Exercise: Give again, word for word, every line below from the one that has "the row stored" through the one that has "or_else title untitled;", both included, and no others.

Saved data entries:

►

(** A first event that holds exactly the header line of a request brings
    the connection to [acceptedRequest]. *)
Lemma header_line_reaches_acceptedRequest JSON_parse line fs total w :
  Buffer.indexOfNewline line = None ->
  JSON_parse line = Some (mkHeader "transfer_request" fs total) ->
  handleConnection_onData JSON_parse true "192.168.1.7" "task-1" 0 w newConn
    (line ++ [x0a])
  = acceptedRequest w fs total.
Proof.
  intros Hline Hparse. unfold handleConnection_onData, acceptedRequest.
  cbn [buffer setBuffer newConn headerParsed app].
  rewrite (indexOfNewline_line line Hline).
  rewrite take_app_length, Hparse. cbn [h_type h_files h_totalSize String.eqb negb].
  change (String.eqb "transfer_request" "transfer_request") with true. cbn iota.
  replace (drop (S (length line)) (line ++ [x0a])) with (@nil byte).
  - reflexivity.
  - rewrite drop_app_ge by lia.
    now replace (S (length line) - length line)%nat with 1%nat by lia.
Qed.

(** Bytes that arrive in the same event as the header are never handed to
    the chunk listener: here the whole chunk is lost and the file stays
    empty. *)
Example chunk_after_header_is_lost :
  disk (fst (socketDataAll (requestParser [entry "a.bin" 2] 2) true
               "192.168.1.7" "task-1" 0 (receiverWorld None) newConn
               [[x7b; x7d; x0a] ++ chunk "ab"; endMarker]))
    !! "/home/u/Downloads/LanDrop/a.bin" = fileOf "".
Proof. vm_compute. reflexivity. Qed.
(** The three flags of the code are all unset exactly when there is no
    event. *)
Lemma flags_no_events currentPositions state rangeCurrent rangeLast :
  let ev1 := rangeCurrent ≫= diff_current (LastPositions state) in
  let ev2 := rangeLast ≫= diff_closed currentPositions in
  negb (existsb is_opened ev1) && negb (existsb is_resized ev1) && negb (existsb is_closed ev2)
  = no_events (detect_events currentPositions state rangeCurrent rangeLast).
Proof.
  intros ev1 ev2. unfold detect_events. fold ev1 ev2.
  assert (H1 : ∀ e, e ∈ ev1 → is_opened e || is_resized e = true)
    by apply diff_current_kind.
  assert (H2 : ∀ e, e ∈ ev2 → is_closed e = true) by apply diff_closed_kind.
  destruct ev1 as [|e ev1].
  - destruct ev2 as [|e ev2]; [done|].
    cbn. by rewrite (H2 e) by left.
  - specialize (H1 e (list_elem_of_here _ _)). cbn.
    destruct (is_opened e), (is_resized e); cbn in *; try done.
    by rewrite andb_false_r.
Qed.

(** The text built by the single-tenant [detectPositionChanges]: the
    account-value report when the change of equity is significant and no
    event fired, the rendering of the events otherwise. *)
Lemma single_detectPositionChanges_text wallet currentPositions currentAccountValue state
    timeStamp rangeCurrent rangeLast rangeSummary :
  let events := detect_events currentPositions state rangeCurrent rangeLast in
  SingleTenant.detectPositionChanges wallet currentPositions currentAccountValue state
    timeStamp rangeCurrent rangeLast rangeSummary
  = if (1 <=? PrimFloat.abs (SingleTenant.accountValueChangePercent currentAccountValue
                               (LastAccountValue state)))%float
       && no_events events
    then SingleTenant.account_value_report wallet currentPositions currentAccountValue
           state timeStamp rangeSummary
    else SingleTenant.render_report wallet timeStamp events.
Proof.
  intros events. unfold SingleTenant.detectPositionChanges.
  set (header := changes_header _ _ _).
  assert (Hh : header ≠ "") by apply changes_header_nonempty.
  rewrite (single_loop_current header Hh), (single_loop_closed header Hh).
  rewrite (emit_emit header Hh), <- fmap_app. cbn [orb].
  rewrite <- !andb_assoc, (andb_assoc (negb (existsb is_opened _))).
  rewrite (flags_no_events currentPositions state rangeCurrent rangeLast).
  fold (detect_events currentPositions state rangeCurrent rangeLast). fold events.
  destruct (1 <=? _)%float, events as [|e evs]; try done.
  all: unfold emit, SingleTenant.render_report, begin_report; cbn [fmap list_fmap andb no_events].
  all: by rewrite decide_True.
Qed.
(** C4. For a chunk size [C] and an overlap [O] with [0 <= O < C] (the
    defaults 1100 and 180 among them) and a normalized text [s] longer than
    [C], [chunkText] returns, given fuel for one turn per character, at least
    two chunks such that: chunk [i] is the window of [s] that starts at
    [i * (C - O)] and is [C] long, cut at the end of [s]; every chunk but the
    last is exactly [C] long; the last is not empty, at most [C] long and
    ends where [s] ends; the last [O] characters of a chunk are the first [O]
    of the next, which goes on beyond them; the chunks, each without the
    [O] characters it shares with the one before, concatenate to [s]; and
    the row stored for chunk [i] of a page has chunk id [i]. *)
Theorem chunkText_windows (env : RagEnv) (text : jstring) :
  let s := normalize text in
  let C := CHUNK_SIZE env in
  let O := CHUNK_OVERLAP env in
  let L := Z.of_nat (length s) in
  0 <= O < C → C < L →
  ∃ chunks : list jstring,
    (∀ fuel, (length s <= fuel)%nat → chunkText env fuel text = Some chunks)
    ∧ (2 <= length chunks)%nat
    ∧ (∀ i, (i < length chunks)%nat →
         chunks !! i = Some (slice s (Z.of_nat i * (C - O)) (Z.of_nat i * (C - O) + C)))
    ∧ (∀ i c, chunks !! i = Some c → (S i < length chunks)%nat → Z.of_nat (length c) = C)
    ∧ (∀ c, last chunks = Some c →
         0 < Z.of_nat (length c) <= C
         ∧ (Z.of_nat (length chunks) - 1) * (C - O) + Z.of_nat (length c) = L)
    ∧ (∀ i c c', chunks !! i = Some c → chunks !! S i = Some c' →
         drop (Z.to_nat (C - O)) c = take (Z.to_nat O) c'
         ∧ Z.of_nat (length (drop (Z.to_nat (C - O)) c)) = O
         ∧ O < Z.of_nat (length c'))
    ∧ match chunks with
      | c :: rest => s = c ++ concat (drop (Z.to_nat O) <$> rest)
      | [] => False
      end
    ∧ (∀ now domain siteName url title d i c,
         chunks !! i = Some c →
         getRagChunks domain
           (replaceRagChunks now domain siteName
              [{| prep_url := url; prep_title := title; prep_chunks := chunks |}] d).2 !! i
         = Some {| row_domain := domain; row_url := url; row_title := or_else title untitled;
                   row_chunkId := i; row_content := c; row_updatedAt := now |}).
Proof.
  intros s C O L HO HL.
  destruct (chunkText_chain env text HO HL) as (chunks & Hch & Hrun). fold s in Hch, Hrun.
  pose proof (chain_lookup env s 0 chunks Hch) as Hlook.
  pose proof (chain_bounds env s 0 chunks Hch) as [Hfull Hlast].
  pose proof (chain_nonempty env s 0 chunks Hch) as Hne.
  fold C O L in Hlook, Hfull, Hlast.
  assert (Hstart : ∀ i, (i < length chunks)%nat → 0 <= Z.of_nat i * (C - O) < L).
  { intros [|i] Hi; [simpl; lia|]. specialize (Hfull i Hi). nia. }
  assert (Hwin : ∀ i, (i < length chunks)%nat →
            chunks !! i = Some (slice s (Z.of_nat i * (C - O)) (Z.of_nat i * (C - O) + C))).
  { intros i Hi. rewrite (Hlook i Hi). f_equal. }
  assert (H2 : (2 <= length chunks)%nat).
  { inversion Hch as [start Hend|start rest Hend Hrest]; subst; [fold C L in Hend; lia|].
    apply chain_nonempty in Hrest. simpl. lia. }
  exists chunks. split; [done|split; [done|split; [done|split; [|split; [|split; [|split]]]]]].
  - intros i c Hc Hi. rewrite Hwin in Hc by lia. injection Hc as <-.
    specialize (Hfull i Hi). specialize (Hstart i ltac:(lia)).
    rewrite length_slice; fold L; lia.
  - intros c Hc. rewrite last_lookup in Hc.
    rewrite Hwin in Hc by lia. injection Hc as <-.
    specialize (Hstart (pred (length chunks)) ltac:(lia)).
    replace (Z.of_nat (pred (length chunks))) with (Z.of_nat (length chunks) - 1) in * by lia.
    rewrite <- slice_min_end by lia. fold L. rewrite Z.min_l by lia.
    rewrite length_slice by (fold L; lia). lia.
  - intros i c c' Hc Hc'.
    assert (S i < length chunks)%nat as Hi by (by apply lookup_lt_Some in Hc').
    rewrite Hwin in Hc, Hc' by lia. injection Hc as <-. injection Hc' as <-.
    specialize (Hfull i Hi). pose proof (Hstart i ltac:(lia)) as Hsi.
    replace (Z.of_nat (S i) * (C - O)) with (Z.of_nat i * (C - O) + (C - O)) by lia.
    split; [by apply window_overlap; fold L; lia|]. split.
    + rewrite length_drop. rewrite Nat2Z.inj_sub.
      * rewrite length_slice by (fold L; lia). lia.
      * apply Nat2Z.inj_le. rewrite length_slice by (fold L; lia). lia.
    + rewrite <- slice_min_end by lia. fold L.
      rewrite length_slice by (fold L; lia). lia.
  - pose proof (chain_reassemble env s 0 chunks HO ltac:(fold L; lia) Hch) as Hre.
    destruct chunks as [|c rest]; [done|]. by destruct Hre as [Hre _].
  - intros now domain siteName url title d i c Hc.
    rewrite getRagChunks_single_page. unfold page_rows. simpl.
    rewrite list_lookup_imap, Hc. done.
Qed.

Lemma chunkText_windows_witness :
  0 <= CHUNK_OVERLAP tight_env < CHUNK_SIZE tight_env
  ∧ CHUNK_SIZE tight_env < Z.of_nat (length (normalize (str "abcdefghijkl")))
  ∧ ∃ chunks : list jstring,
      (∀ fuel, (12 <= fuel)%nat → chunkText tight_env fuel (str "abcdefghijkl") = Some chunks)
      ∧ (2 <= length chunks)%nat.
Proof.
  assert (0 <= CHUNK_OVERLAP tight_env < CHUNK_SIZE tight_env) as H1 by (simpl; lia).
  assert (CHUNK_SIZE tight_env < Z.of_nat (length (normalize (str "abcdefghijkl")))) as H2
    by (vm_compute; reflexivity).
  split; [exact H1|]. split; [exact H2|].
  destruct (chunkText_windows tight_env (str "abcdefghijkl") H1 H2) as (chunks & H3 & H4 & _).
  exists chunks. split; [exact H3|exact H4].
Defined.
(** X19: on a well-formed page a click on one of the thirty cells succeeds: the
    cell takes the next colour of the cycle b, y, g, every other cell and key
    keeps its value, and the page stays well formed. *)
Theorem cycle_color_page_ok (row col : nat) (ss : SessionState) :
  page_ok ss -> row < 6 -> col < 5 ->
  exists ss',
    cycle_color row col ss = Done ss'
    /\ page_ok ss'
    /\ cell ss' row col = next_color <$> cell ss row col
    /\ (forall r c, r <> row \/ c <> col -> cell ss' r c = cell ss r c)
    /\ ss_word_list ss' = ss_word_list ss
    /\ ss_session ss' = ss_session ss
    /\ ss_active_row ss' = ss_active_row ss.
Proof.
  intros (wl & s & grid & ar & -> & Hgrid & Har & Hrec) Hrow Hcol.
  destruct (grid_ok_lookup grid row col Hgrid Hrow Hcol)
    as (cells & current & Hcells & Hcur & Hshape & Hin).
  rewrite cycle_color_cases. cbn [ss_color_grid]. rewrite Hcells, Hcur.
  rewrite decide_True by done. eexists. split; [done|].
  assert (row < length grid) as Hr by (by eapply lookup_lt_Some).
  assert (col < length cells) as Hc by (by eapply lookup_lt_Some).
  split_and!; try done.
  - eexists _, _, _, _. split; [done|]. split_and!; try done.
    apply grid_ok_insert; [done..|apply next_color_gyb].
  - unfold cell. cbn. rewrite list_lookup_insert_eq by done. cbn.
    rewrite list_lookup_insert_eq by done. by rewrite Hcells; cbn; rewrite Hcur.
  - intros r c Hne. unfold cell. cbn.
    destruct (decide (r = row)) as [->|Hr'].
    + rewrite list_lookup_insert_eq by done. cbn. rewrite Hcells. cbn.
      destruct Hne as [?|Hc']; [done|]. by rewrite list_lookup_insert_ne.
    + by rewrite list_lookup_insert_ne.
Qed.

(** X20: three clicks on a cell of a well-formed page bring the page back to the
    state it was in. *)
Theorem cycle_color_thrice (row col : nat) (ss : SessionState) :
  page_ok ss -> row < 6 -> col < 5 ->
  (ss1 ← cycle_color row col ss; ss2 ← cycle_color row col ss1;
   cycle_color row col ss2) = Done ss.
Proof.
  intros (wl & s & grid & ar & -> & Hgrid & Har & Hrec) Hrow Hcol.
  destruct (grid_ok_lookup grid row col Hgrid Hrow Hcol)
    as (cells & current & Hcells & Hcur & Hshape & Hin).
  assert (row < length grid) as Hr by (by eapply lookup_lt_Some).
  assert (col < length cells) as Hc by (by eapply lookup_lt_Some).
  rewrite cycle_color_cases. cbn [ss_color_grid]. rewrite Hcells, Hcur.
  rewrite decide_True, outcome_bind_Done by done.
  rewrite cycle_color_cases. cbn [ss_color_grid ss_word_list ss_session ss_active_row].
  rewrite list_lookup_insert_eq, list_lookup_insert_eq by done.
  rewrite decide_True, outcome_bind_Done by apply next_color_gyb.
  rewrite cycle_color_cases. cbn [ss_color_grid ss_word_list ss_session ss_active_row].
  rewrite list_lookup_insert_eq by (by rewrite length_insert).
  rewrite list_lookup_insert_eq by (by rewrite length_insert).
  rewrite decide_True by apply next_color_gyb.
  rewrite !list_insert_insert_eq, next_color_thrice by done.
  by rewrite (list_insert_id cells), (list_insert_id grid).
Qed.


(** X22: the script never fills the session state.  As long as the state has
    no "active_row", as in a new browser session, every run, whatever widget
    started it, stops with KeyError and stores nothing: [render_clickable_grid]
    and the form read that key before [main], and with it [init_state], is
    called.  The state is left as it was, or empty after the Reset button, so
    the next run starts without the key again. *)
Theorem script_run_uninitialised (w : widget) (ss : SessionState) :
  ss_active_row ss = None ->
  exists ss',
    script_run w ss = Raised ss' (Py KeyError)
    /\ ss' = (match w with ResetButton => empty_session_state | _ => ss end)
    /\ ss_active_row ss' = None.
Proof.
  intros Hrow. unfold script_run, script_pass.
  destruct w as [|text| |r c]; cbn [form_step reset_step].
  - unfold grid_step. rewrite Hrow. by eexists.
  - destruct (bool_decide _ || negb _).
    + unfold grid_step. rewrite Hrow. by eexists.
    + rewrite Hrow. by eexists.
  - by eexists.
  - unfold grid_step. rewrite Hrow. by eexists.
Qed.

(** X23: the form records nothing.  A run that the form started, with any
    text and from any session state, ends in an exception and leaves the
    state exactly as it was; on a well-formed page state the exception is the
    NameError of the unbound name [session], whether the word is accepted
    (at [session.add_guess]) or refused (at [render_board(session)]). *)
Theorem apply_guess_records_nothing (text : str) (ss : SessionState) :
  exists e,
    script_run (ApplyGuess text) ss = Raised ss e
    /\ (page_ok ss -> e = NameError).
Proof.
  unfold script_run, script_pass. cbn [form_step reset_step].
  destruct (bool_decide _ || negb _).
  - destruct (grid_step_no_click (ApplyGuess text) ss) as (e & -> & He);
      [done|]. by exists e.
  - unfold try_py, state_key.
    destruct (ss_active_row ss) as [row|] eqn:Hrow.
    2:{ eexists. split; [done|]. intros (? & ? & ? & ? & -> & _). done. }
    destruct (ss_color_grid ss) as [grid|] eqn:Hgrid.
    2:{ eexists. split; [done|]. intros (? & ? & ? & ? & -> & _). done. }
    rewrite outcome_bind_Done. unfold item.
    destruct (grid !! row) as [pat|] eqn:Hpat; [by eexists|].
    eexists. split; [done|].
    intros (wl & s & grid' & row' & -> & [Hlen _] & Hle & _).
    cbn in Hrow, Hgrid. injection Hrow as <-. injection Hgrid as <-.
    apply lookup_ge_None_1 in Hpat. lia.
Qed.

◄

Your solution:
    the row stored for chunk [i] of a page has chunk id [i]. *)
Theorem chunkText_windows (env : RagEnv) (text : jstring) :
  let s := normalize text in
  let C := CHUNK_SIZE env in
  let O := CHUNK_OVERLAP env in
  let L := Z.of_nat (length s) in
  0 <= O < C → C < L →
  ∃ chunks : list jstring,
    (∀ fuel, (length s <= fuel)%nat → chunkText env fuel text = Some chunks)
    ∧ (2 <= length chunks)%nat
    ∧ (∀ i, (i < length chunks)%nat →
         chunks !! i = Some (slice s (Z.of_nat i * (C - O)) (Z.of_nat i * (C - O) + C)))
    ∧ (∀ i c, chunks !! i = Some c → (S i < length chunks)%nat → Z.of_nat (length c) = C)
    ∧ (∀ c, last chunks = Some c →
         0 < Z.of_nat (length c) <= C
         ∧ (Z.of_nat (length chunks) - 1) * (C - O) + Z.of_nat (length c) = L)
    ∧ (∀ i c c', chunks !! i = Some c → chunks !! S i = Some c' →
         drop (Z.to_nat (C - O)) c = take (Z.to_nat O) c'
         ∧ Z.of_nat (length (drop (Z.to_nat (C - O)) c)) = O
         ∧ O < Z.of_nat (length c'))
    ∧ match chunks with
      | c :: rest => s = c ++ concat (drop (Z.to_nat O) <$> rest)
      | [] => False
      end
    ∧ (∀ now domain siteName url title d i c,
         chunks !! i = Some c →
         getRagChunks domain
           (replaceRagChunks now domain siteName
              [{| prep_url := url; prep_title := title; prep_chunks := chunks |}] d).2 !! i
         = Some {| row_domain := domain; row_url := url; row_title := or_else title untitled;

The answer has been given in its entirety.